Esposito delighted to grab Tokyo 2020 lifeline
In January of this year the women’s modern pentathlon Olympic champion Chloe Esposito announced she was pregnant and withdrawing from the Olympic Games Tokyo 2020. The subsequent COVID-19 pandemic has devastated and concerned her but it has also opened the door to her potentially defending her title…
Chloe Esposito has always lived life to a plan. Injuries would occasionally present a bump in the road but she invariably knew where she was headed and how she would get there. But 2020 came along and reduced that approach to rubble.
First, she found out she was happily, but unexpectedly, pregnant, due to give birth just as she was scheduled to be going for her second successive modern pentathlon Olympic crown. And then, COVID-19 tipped the whole world upside down. Amid the subsequent trauma and the chaos caused, it is heartening to hear of the occasional chink of light.
“A lot of people asked me straight away, as soon as they postponed the Olympics for a year, and yes, I would still love to go to Tokyo,” Esposito said with a self-conscious laugh, quietly aware that she may now have a chance to get her plan back on track.
Understandably, the Australian is playing it very cautiously, warning that she will “have the baby first and see how it goes”, before adding sensibly that if she does not make the next Games, she will have Paris 2024 to look forward to. But even then, the 28-year-old cannot help but be seduced by the new possibilities.
“It would be lovely to be able to compete in Tokyo, I love Japan. It’s one of my favourite countries.”
Now about seven-months pregnant, Esposito, who was ranked world No.1 as recently as late-2018, is already looking forward to getting back in shape – even if there have been some much-appreciated bonuses.
“It’s been great, really, really good. My husband likes it, I am a bit more relaxed – maybe too relaxed – about what I eat. I don’t go crazy but if I feel like something I am going to eat it,” she laughed. “I really like hot chips at the moment. I never used to eat them really but now it’s all hot chips.
“But I even said to Matt [her husband] the other day, ‘I just can’t wait until I can get fit again. I really miss that feeling.”
The athlete is, however, used to the need to be patient and accept the waves as they come. After her thrilling triumph in Rio de Janeiro – where a powerhouse performance in the final combined running/shooting phase catapulted her from seventh to the gold-medal position as she became Australia’s first modern pentathlon Olympic medallist – Esposito took a year off.

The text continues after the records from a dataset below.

(** What a connection hands to the socket from a place of a buffer. *)
Definition from (mem : bytes) (buf : Z) : bytes := drop (Z.to_nat LWS_PRE) (drop (Z.to_nat (buf - LWS_PRE)) mem).

Lemma write_at_http fuel c mem buf len wp : state (h_wsi c) <> LWSS_ESTABLISHED -> is_http_wp wp = true ->
  write_at fuel c mem buf len wp =
    let '(w, r) := lws_issue_raw (h_wsi c) (PUser (from mem buf)) len in Some (c {{ h_wsi := w }}, r, mem).
Proof.
  intros Hst Hwp. unfold write_at. rewrite write_http by done. fold (from mem buf).
  destruct (lws_issue_raw _ _ _) as [w r]. cbn [mbind option_bind]. by rewrite splice_self.
Qed.

Lemma write_at_eq fuel c mem buf s wp : state (h_wsi c) <> LWSS_ESTABLISHED -> count_act_ext (h_wsi c) = 0%nat ->
  is_http_wp wp = true -> LWS_PRE <= buf -> At mem buf s -> zlen s < 2 ^ 31 ->
  write_at fuel c mem buf (zlen s) wp =
    let '(w, r) := lws_issue_raw (h_wsi c) (PUser s) (zlen s) in Some (c {{ h_wsi := w }}, r, mem).
Proof.
  intros Hst Hx Hwp Hb (Ha1 & Ha2 & Ha3) Hl. pose proof (zlen_nonneg s). rewrite write_at_http by done. unfold from.
  rewrite drop_drop. replace (Z.to_nat (buf - LWS_PRE) + Z.to_nat LWS_PRE)%nat with (Z.to_nat buf) by (unfold LWS_PRE in *; lia).
  rewrite issue_take by (done || lia). replace (Z.to_nat (zlen s)) with (length s) by (unfold zlen; lia). by rewrite Ha3.
Qed.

She returned in style to have the “year of her life” in 2018, during which she won gold at the World Cup final for the first time and climbed to the top of the rankings. Then serious injury struck, with 2019 devoted to recovery and rehab following surgery on her hamstring. She had just got back her old feeling when she found out about the pregnancy and then COVID-19 struck.
“I am still doing a little bit but no pools are open. I would be swimming if I could,” Esposito said. “So I’ve been doing Pilates, going for walks. I was running up until not that long ago but things are getting a bit more difficult now.”
Her dad, Daniel Esposito, is Chloe’s coach and was swimming and working out with her until everything closed. He represented Australia in modern pentathlon at the Olympic Games Los Angeles 1984 and the bug has clearly never left. Having steered his younger daughter, Emily, to the 2010 Youth Olympic Games [YOG] – she competed in pistol shooting having also qualified in modern pentathlon – and his son Max to the 2014 YOG, Daniel was proudly present in Rio four years ago. Not only did he watch Chloe grab her historic gold but he also helped steer Max, the youngest competitor in the men’s line-up, to a highly creditable seventh-place finish.
“We [Chloe and her father] have spoken about it [Tokyo 2020] but he doesn’t want to put any pressure or set any time limit,” Chloe Esposito said. “When we spoke about it the other day, he said, ‘I am ready for another round, Chloe’ and I said, ‘Yeah, I think I am too, Dad’.”
Brother Max is currently in Germany working, having had to put his own Olympic dreams on ice. After numerous injuries in the past three years his doctors advised him that his body needed 18 months to heal properly. The enforced break has not dimmed his fire so far, with Chloe revealing that her younger sibling admitted in a recent phone call that he is “missing serious training”.
Expect the Esposito express to be back to full complement by Paris 2024. The three of them masterminded their Rio raid from Budapest, the “best place for pentathlon competition and training” according to Chloe. The family still rent a flat there, full of all their training gear, and following a “year, year-and-a-half” in Australia after the birth, she certainly expects them all to head back to the Hungarian capital.
“We know it works,” she said. “There’s a lot of fencing over there as well and that’s what we really need to keep up, good opponents.”
But before any of that, the women’s defending Olympic champion will do her very best to be in Japan next July.